Economia
PF finaliza inquérito do INSS e indicia ex-líder da Contag por descontos irregulares
A Polícia Federal concluiu o segundo inquérito referente a desvios em benefícios do Instituto Nacional do Seguro Social (INSS) e indiciou novamente o ex-presidente da instituição, Alessandro Stefanutto, e ex-diretores por suspeitas de irregularidades relacionadas a descontos indevidos organizados pela Confederação Nacional dos Trabalhadores na Agricultura (Contag). Também foram indiciados o ex-presidente da Contag, Aristides Veras, e dois outros dirigentes.
As acusações incluem a inserção de dados falsos em sistemas eletrônicos, com penas que podem variar de dois a doze anos de prisão, além da formação de organização criminosa. A Polícia Federal concluiu que tais informações falsas permitiram os descontos ilegais e o desvio dos valores correspondentes. A apuração foi inicialmente divulgada pelo jornal O Globo e posteriormente confirmada pelo Estadão.
A Contag é uma entidade ligada politicamente ao PT, partido do presidente Lula, e conta com membros filiados à sigla. Por exemplo, o ex-presidente Aristides Veras é irmão do deputado federal Carlos Veras (PT-PE). Conforme reportagens publicadas pelo Estadão, a Contag manteve várias reuniões com Lula e seis ministros do governo nas últimas gestões.
Além de sindicatos de trabalhadores rurais, a associação inclui a Central Única dos Trabalhadores (CUT) e o Movimento dos Trabalhadores Rurais Sem-Terra (MST), grupos tradicionais apoiadores dos governos petistas.
Foram indiciados Alessandro Stefanutto, o ex-diretor de Benefícios André Fidelis e o ex-procurador Virgílio Ribeiro de Oliveira Filho. Entre os dirigentes da Contag, também responderão pelo inquérito o ex-presidente Aristides Veras dos Santos, Edjane Rodrigues, que atuou como secretária de Políticas Sociais, e Thaísa Daiane, ex-secretária-geral. Até o momento, os envolvidos não comentaram o indiciamento.
Segundo reportagens do Estadão, a Contag arrecadou aproximadamente R$ 3,4 bilhões em descontos de aposentadorias entre 2016 e 2025, continuando a arrecadar mesmo após o INSS ter sido alertado sobre possíveis irregularidades.
Este é o segundo relatório da Operação Sem Desconto entregue pela Polícia Federal ao ministro André Mendonça.
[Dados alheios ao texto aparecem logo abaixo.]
Lemma inv_return st ids h t s :
  inv st ids h -> pcs st !! t = Some Return -> slots (sh st) !! t = Some s ->
  inv (goto (log st (Ret t (ret_val s))) t Idle) ids h.
Proof.
  intros Hinv Hp Hs. pose proof (iv_settled _ _ _ Hinv t s _ Hs Hp eq_refl) as Hv.
  pose proof (iv_status _ _ _ Hinv t s _ Hs Hp) as Hst. unfold expected in Hst. rewrite Hv in Hst.
  simpl in Hst. destruct Hinv as [Idom Inz Ich Ind Icas Ics Ih Ilink Iout Ileave Ist Iset Ipos].
  split; simpl; [intros i|intros i|..|intros i q|intros i q|intros i u q|intros i q
    |intros i|intros i u q|intros i u q|intros i q]; try done.
  - rewrite (is_Some_insert _ t i _ _ Hp). apply Idom.
  - rewrite (is_Some_insert _ t i _ _ Hp). apply Inz.
  - intros Hi Hc. lk Hi t i. eauto.
  - intros Hh. destruct (Ih i q Hh) as [Hi Hc]. rewrite lookup_insert_ne; [done|].
    intros ->. by simplify_eq.
  - intros Hi Hq. lk Hq t i; [by erewrite (Ilink i) by eauto|eauto].
  - intros Hq Ho. lk Hq t i; eauto.
  - eauto.
  - intros Hi Hq. case_decide as Hd.
    + subst i. rewrite lookup_insert_eq in Hq. simplify_eq. rewrite Hst. simpl. by case_decide.
    + rewrite lookup_insert_ne in Hq by done. eauto.
  - intros Hi Hq. lk Hq t i; eauto.
  - eauto.
Qed.

Lemma inv_invoke st ids h t op param st' :
  inv st ids h -> pcs st !! t = Some Idle -> invoke st t op param = Ok st' -> inv st' ids h.
Proof.
  intros Hinv Hp. unfold invoke. destruct (slots (sh st) !! t) as [s|] eqn:Hs; [|done]. simpl.
  intros [= <-]. pose proof (iv_settled _ _ _ Hinv t s _ Hs Hp eq_refl) as Hv.
  pose proof (iv_status _ _ _ Hinv t s _ Hs Hp) as Hst. simpl in Hst.
  destruct Hinv as [Idom Inz Ich Ind Icas Ics Ih Ilink Iout Ileave Ist Iset Ipos].
  set (s' := mkSlot _ _ _ _ _ _ _).
  assert (Hneh : forall i q, h = Some (i, q) -> i <> t).
  { intros i q Hh ->. destruct (Ih _ _ Hh). by simplify_eq. }
  split; simpl; [intros i|intros i|..|intros i q|intros i q|intros i u q|intros i q
    |intros i|intros i u q|intros i u q|intros i q]; try done.
  - rewrite (is_Some_insert _ t i _ _ Hp), (is_Some_insert _ t i _ _ Hs). apply Idom.
  - rewrite (is_Some_insert _ t i _ _ Hp). apply Inz.
  - by apply slot_chain_upd with s.
  - intros Hi Hc. lk Hi t i. eauto.
  - intros Hh. rewrite lookup_insert_ne by (intros ->; by eapply Hneh). eauto.
  - intros Hi Hq. lk Hq t i.
    + rewrite lookup_insert_eq in Hi. simplify_eq. simpl. by erewrite (Ilink i) by eauto.
    + rewrite lookup_insert_ne in Hi by done. eauto.
  - intros Hq Ho. lk Hq t i; eauto.
  - rewrite (is_Some_insert _ t i _ _ Hs). eauto.
  - intros Hi Hq. case_decide as Hd.
    + subst i. rewrite lookup_insert_eq in Hq. rewrite lookup_insert_eq in Hi.
      simplify_eq. by rewrite Hst.
    + rewrite lookup_insert_ne in Hq by done. rewrite lookup_insert_ne in Hi by done. eauto.
  - intros Hi Hq. lk Hq t i; [by rewrite lookup_insert_eq in Hi; simplify_eq|].
    rewrite lookup_insert_ne in Hi by done. eauto.
  - intros Hh. eapply position_upd; eauto.
Qed.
No mês anterior, a PF indiciou 49 pessoas suspeitas de crimes relacionados à Confederação Nacional dos Agricultores Familiares e Empreendedores Familiares Rurais (Conafer).
O ministro deverá encaminhar o inquérito à Procuradoria-Geral da República, que avaliará a possibilidade de formalizar denúncias sobre as acusações levantadas.